A comunicadora Vic Argôlo está no GT de tecnologia da instituição e constrói o coletivo de juventude negra. “As pessoas estão vendo que eu sou uma pessoa trans negra. Vivo no centro, mas meu corpo é periférico, e acho que essa é uma dinâmica não muito falada quando se pensa vulnerabilidades e violências nos espaços. O Cedenpa para mim é uma casa, um Ilê, um lugar onde eu chego muito como um chamado de obrigação”, relata. “Como eu estou nesse front da tecnologia, vou tentar fazer um flash do que eu penso, em uma perspectiva racial, dessa violência, na perspectiva do futuro.

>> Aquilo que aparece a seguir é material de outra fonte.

(* ===== verification/AddrStore.v ===== *)
(** * The address-space store

    The tables [netblocks], [devices] and [ip_allocations] with their sequence
    counters, the registry's in-memory cache, the audit log and the two IPAM
    event counters: the state [internal/netblock] and [internal/ipam] share.
    A table is the list of its rows in primary-key order. *)

From S2P Require Import Prelude Db GoStrings Netip.
From stdpp Require Import prelude strings list gmap.
From Stdlib Require Import ZArith Lia.
Open Scope Z_scope.

(** The error values of the two packages, plus [gorm]'s duplicate-key error and
    any other database error. *)
Inductive err : Type :=
| NB_NotFound | NB_Exists | NB_NoName | NB_BadCIDR | NB_OutOfPool | NB_Overlap
| NB_Protected | NB_Stranded | NB_PoolFull | NB_BadPrefixLen | NB_ReservedKind
| NB_SeedKind      (* seed: kind must be reserved or default *)
| NB_GrowKind      (* grow: only named netblocks auto-grow *)
| IP_PoolExhausted | IP_UnknownSubRange | IP_NotAllocated | IP_Contended
| IP_AddrTaken | IP_OutOfPool
| IP_BadPool       (* the pool prefix is not a valid IPv4 prefix *)
| IP_BadSubRange   (* a sub-range is invalid or outside the pool *)
| DuplicatedKey | DbFault.

#[export] Instance err_eq_dec : EqDecision err.
Proof. solve_decision. Defined.

#[export] Instance err_db : DbError err := DbFault.

(** [netblock.Netblock] *)
Record Netblock : Type := mkNetblock {
  nb_id : Z;
  nb_name : string;
  nb_cidr : string;
  nb_kind : string;
  nb_description : string;
  nb_protected : bool;
  nb_created_at : Z;
  nb_created_by : string;
}.

#[export] Instance Netblock_eq_dec : EqDecision Netblock.
Proof. solve_decision. Defined.

(** [ipam.Device] *)
Record Device : Type := mkDevice { dev_id : Z; dev_name : string; dev_created_at : Z }.

(** [ipam.Allocation] *)
Record Allocation : Type := mkAllocation {
  al_id : Z;
  al_ip : string;
  al_device_id : Z;
  al_state : string;
  al_allocated_at : Z;
  al_released_at : Z;
  al_quarantine_until : Z;
  al_netblock_id : Z;
  al_method : string;
}.

(** [netblock.resolverCache] *)
Record resolverCache : Type := mkCache {
  c_byName : gmap string Prefix;
  c_rows : gmap string Netblock;
  c_all : list Prefix;
  c_named : list Prefix;
}.

(** One row of the audit log, without the hash chain. *)
Record AuditEvt : Type := mkAudit {
  au_actor : string; au_action : string; au_target : string; au_details : string;
}.

Record Store : Type := mkStore {
  netblocks : list Netblock;
  nb_seq : Z;
  devices : list Device;
  dev_seq : Z;
  allocs : list Allocation;
  alloc_seq : Z;
  audit_log : list AuditEvt;
  cache : option resolverCache;      (* Registry.cache *)
  gen : Z;                           (* Registry.gen *)
  m_autogrow : list string;          (* ncp_ipam_autogrow_total, one entry per Inc *)
  m_exhausted : list string;         (* ncp_ipam_exhausted_total *)
  heartbeats : list (string * Z);    (* overlay_ip, last_seen: read by the collector *)
}.

Definition empty_store : Store := mkStore [] 1 [] 1 [] 1 [] None 0 [] [] [].

(** Field updates. *)
Definition set_netblocks (l : list Netblock) (s : Store) : Store :=
  mkStore l (nb_seq s) (devices s) (dev_seq s) (allocs s) (alloc_seq s) (audit_log s)
    (cache s) (gen s) (m_autogrow s) (m_exhausted s) (heartbeats s).
Definition set_nb_seq (n : Z) (s : Store) : Store :=
  mkStore (netblocks s) n (devices s) (dev_seq s) (allocs s) (alloc_seq s) (audit_log s)
    (cache s) (gen s) (m_autogrow s) (m_exhausted s) (heartbeats s).
Definition set_devices (l : list Device) (n : Z) (s : Store) : Store :=
  mkStore (netblocks s) (nb_seq s) l n (allocs s) (alloc_seq s) (audit_log s)
    (cache s) (gen s) (m_autogrow s) (m_exhausted s) (heartbeats s).
Definition set_allocs (l : list Allocation) (s : Store) : Store :=
  mkStore (netblocks s) (nb_seq s) (devices s) (dev_seq s) l (alloc_seq s) (audit_log s)
    (cache s) (gen s) (m_autogrow s) (m_exhausted s) (heartbeats s).
Definition set_alloc_seq (n : Z) (s : Store) : Store :=
  mkStore (netblocks s) (nb_seq s) (devices s) (dev_seq s) (allocs s) n (audit_log s)
    (cache s) (gen s) (m_autogrow s) (m_exhausted s) (heartbeats s).
Definition add_audit (e : AuditEvt) (s : Store) : Store :=
  mkStore (netblocks s) (nb_seq s) (devices s) (dev_seq s) (allocs s) (alloc_seq s)
    (audit_log s ++ [e]) (cache s) (gen s) (m_autogrow s) (m_exhausted s) (heartbeats s).
Definition set_cache (c : option resolverCache) (g : Z) (s : Store) : Store :=
  mkStore (netblocks s) (nb_seq s) (devices s) (dev_seq s) (allocs s) (alloc_seq s)
    (audit_log s) c g (m_autogrow s) (m_exhausted s) (heartbeats s).
Definition inc_autogrow (n : string) (s : Store) : Store :=
  mkStore (netblocks s) (nb_seq s) (devices s) (dev_seq s) (allocs s) (alloc_seq s)
    (audit_log s) (cache s) (gen s) (m_autogrow s ++ [n]) (m_exhausted s) (heartbeats s).
Definition inc_exhausted (n : string) (s : Store) : Store :=
  mkStore (netblocks s) (nb_seq s) (devices s) (dev_seq s) (allocs s) (alloc_seq s)
    (audit_log s) (cache s) (gen s) (m_autogrow s) (m_exhausted s ++ [n]) (heartbeats s).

Sobre as reformas em prol da COP 30  estão sendo instalados na cidade totens de segurança pública que têm um alcance de reconhecimento facial, com câmeras de 360 graus, que ficam distribuídos em pontos específicos da cidade. Isso abre para nós um contexto de debate sobre vigilância e segurança em um nível muito específico. Pergunto, assim, como vai funcionar esse sistema de reconhecimento facial? Quais corpos esse sistema penitenciário vai reconhecer enquanto um corpo criminoso?”, questiona.

Quilombolas de Alagamar lutam por titulação

Francisco dos Santos nasceu em 1952, na comunidade quilombola de Alagamar, que reúne em torno de 600 famílias e foi reconhecida em Brasília há mais de dez anos, porém, até hoje não está titulada pelo governo federal. Aos 71 anos de idade, ele é aposentado e vive com sua esposa Maria Aparecida, na casa onde nasceram seus cinco filhos:  Fábio, Fabiano, Fernanda, Marcela e Letícia, que estuda Engenharia Química na Universidade Federal do Rio de Janeiro.

Francisco conta ter sido um dos fundadores da Associação de Remanescentes de Quilombos de Alagamar, criada para que projetos e benefícios dos governos municipal, estadual e federais pudessem chegar mais facilmente aos moradores. Ele explica a importância da titulação para a comunidade. “Nós vivemos aqui na agricultura e hoje não tem terra para o povo trabalhar. Porque tem gente que não tem onde plantar nenhum feijão, nenhum um milho, nem um amendoim. Estamos precisando do título da terra, e então, assim que o título chegar, precisaremos também do apoio do governo na agricultura, principalmente maquinário, já que muitos estão idosos e com uma máquina facilita mais o trabalho para o homem do campo”.